▸ **WHAT THE TASK REQUIRES**
Below are the records; count how many of their lines hold the string "else" and give the number alone.
━━━ EXTRACTED RECORDS
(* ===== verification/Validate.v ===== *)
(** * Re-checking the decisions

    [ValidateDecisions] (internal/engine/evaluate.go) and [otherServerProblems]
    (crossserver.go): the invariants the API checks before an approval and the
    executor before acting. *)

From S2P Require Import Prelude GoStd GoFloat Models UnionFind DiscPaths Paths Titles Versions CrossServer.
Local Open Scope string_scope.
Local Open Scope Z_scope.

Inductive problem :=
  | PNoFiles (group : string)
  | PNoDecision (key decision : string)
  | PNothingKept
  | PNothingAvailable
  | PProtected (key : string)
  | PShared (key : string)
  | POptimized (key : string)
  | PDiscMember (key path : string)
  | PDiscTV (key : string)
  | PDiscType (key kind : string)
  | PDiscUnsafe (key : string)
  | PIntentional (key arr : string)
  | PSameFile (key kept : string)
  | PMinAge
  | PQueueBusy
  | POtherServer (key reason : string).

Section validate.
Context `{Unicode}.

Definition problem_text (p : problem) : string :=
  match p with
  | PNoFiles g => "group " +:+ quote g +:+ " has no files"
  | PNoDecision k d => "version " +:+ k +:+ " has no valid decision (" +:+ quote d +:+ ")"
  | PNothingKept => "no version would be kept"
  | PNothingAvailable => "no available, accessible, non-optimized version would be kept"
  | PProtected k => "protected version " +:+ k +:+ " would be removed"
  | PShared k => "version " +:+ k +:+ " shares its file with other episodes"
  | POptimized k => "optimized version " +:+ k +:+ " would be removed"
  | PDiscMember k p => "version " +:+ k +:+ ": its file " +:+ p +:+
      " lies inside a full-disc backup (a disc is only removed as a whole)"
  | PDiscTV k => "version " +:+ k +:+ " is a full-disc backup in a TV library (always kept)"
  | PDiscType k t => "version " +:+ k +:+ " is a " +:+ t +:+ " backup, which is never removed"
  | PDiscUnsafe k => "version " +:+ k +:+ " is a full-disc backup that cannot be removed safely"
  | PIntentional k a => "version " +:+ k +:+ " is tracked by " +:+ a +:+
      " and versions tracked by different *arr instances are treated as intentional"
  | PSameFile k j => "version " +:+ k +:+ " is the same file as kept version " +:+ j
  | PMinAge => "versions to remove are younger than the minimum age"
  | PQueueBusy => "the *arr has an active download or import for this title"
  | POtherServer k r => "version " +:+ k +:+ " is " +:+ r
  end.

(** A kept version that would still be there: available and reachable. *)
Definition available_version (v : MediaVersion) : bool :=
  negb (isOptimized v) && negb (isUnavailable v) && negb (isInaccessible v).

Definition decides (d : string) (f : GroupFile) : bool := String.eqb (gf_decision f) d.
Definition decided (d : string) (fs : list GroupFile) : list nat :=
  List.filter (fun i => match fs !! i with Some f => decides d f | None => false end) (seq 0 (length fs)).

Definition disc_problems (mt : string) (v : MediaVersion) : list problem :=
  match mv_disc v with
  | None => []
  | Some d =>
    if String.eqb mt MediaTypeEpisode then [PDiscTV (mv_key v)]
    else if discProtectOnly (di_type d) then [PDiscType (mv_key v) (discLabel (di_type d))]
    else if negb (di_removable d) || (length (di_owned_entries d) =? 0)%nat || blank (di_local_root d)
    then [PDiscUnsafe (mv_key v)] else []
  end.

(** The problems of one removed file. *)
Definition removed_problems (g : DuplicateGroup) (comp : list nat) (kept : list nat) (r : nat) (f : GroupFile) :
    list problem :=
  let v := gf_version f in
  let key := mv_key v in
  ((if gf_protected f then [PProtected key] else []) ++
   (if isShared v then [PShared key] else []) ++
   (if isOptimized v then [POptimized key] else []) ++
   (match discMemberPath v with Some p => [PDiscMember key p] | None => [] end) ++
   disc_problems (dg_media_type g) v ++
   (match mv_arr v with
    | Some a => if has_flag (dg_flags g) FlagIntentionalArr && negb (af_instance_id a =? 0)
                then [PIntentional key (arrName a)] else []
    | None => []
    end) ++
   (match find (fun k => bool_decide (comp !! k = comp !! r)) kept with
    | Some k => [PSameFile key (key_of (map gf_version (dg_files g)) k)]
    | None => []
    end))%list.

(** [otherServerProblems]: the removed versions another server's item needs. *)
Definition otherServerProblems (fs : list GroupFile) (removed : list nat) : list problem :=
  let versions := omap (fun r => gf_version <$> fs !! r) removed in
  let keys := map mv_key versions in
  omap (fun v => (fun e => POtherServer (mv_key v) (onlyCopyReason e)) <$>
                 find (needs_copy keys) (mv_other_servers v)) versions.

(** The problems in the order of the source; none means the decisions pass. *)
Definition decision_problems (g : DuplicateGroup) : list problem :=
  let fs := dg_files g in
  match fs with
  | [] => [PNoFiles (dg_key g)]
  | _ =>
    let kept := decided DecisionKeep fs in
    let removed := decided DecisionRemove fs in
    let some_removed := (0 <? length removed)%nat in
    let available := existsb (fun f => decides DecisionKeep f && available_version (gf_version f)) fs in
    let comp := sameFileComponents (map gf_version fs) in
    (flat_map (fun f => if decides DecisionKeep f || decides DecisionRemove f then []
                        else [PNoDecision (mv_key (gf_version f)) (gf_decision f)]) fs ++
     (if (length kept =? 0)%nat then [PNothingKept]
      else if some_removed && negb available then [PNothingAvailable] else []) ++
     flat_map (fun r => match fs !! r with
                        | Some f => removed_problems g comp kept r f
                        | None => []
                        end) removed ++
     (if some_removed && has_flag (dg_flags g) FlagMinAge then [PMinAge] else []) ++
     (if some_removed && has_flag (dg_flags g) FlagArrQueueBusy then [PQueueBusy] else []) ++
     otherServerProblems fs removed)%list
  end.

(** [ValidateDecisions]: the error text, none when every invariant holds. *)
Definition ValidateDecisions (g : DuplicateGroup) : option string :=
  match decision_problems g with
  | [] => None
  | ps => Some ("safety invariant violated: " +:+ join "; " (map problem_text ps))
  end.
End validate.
━━━━━━
▸ **ANSWER FOR THIS EXERCISE**
11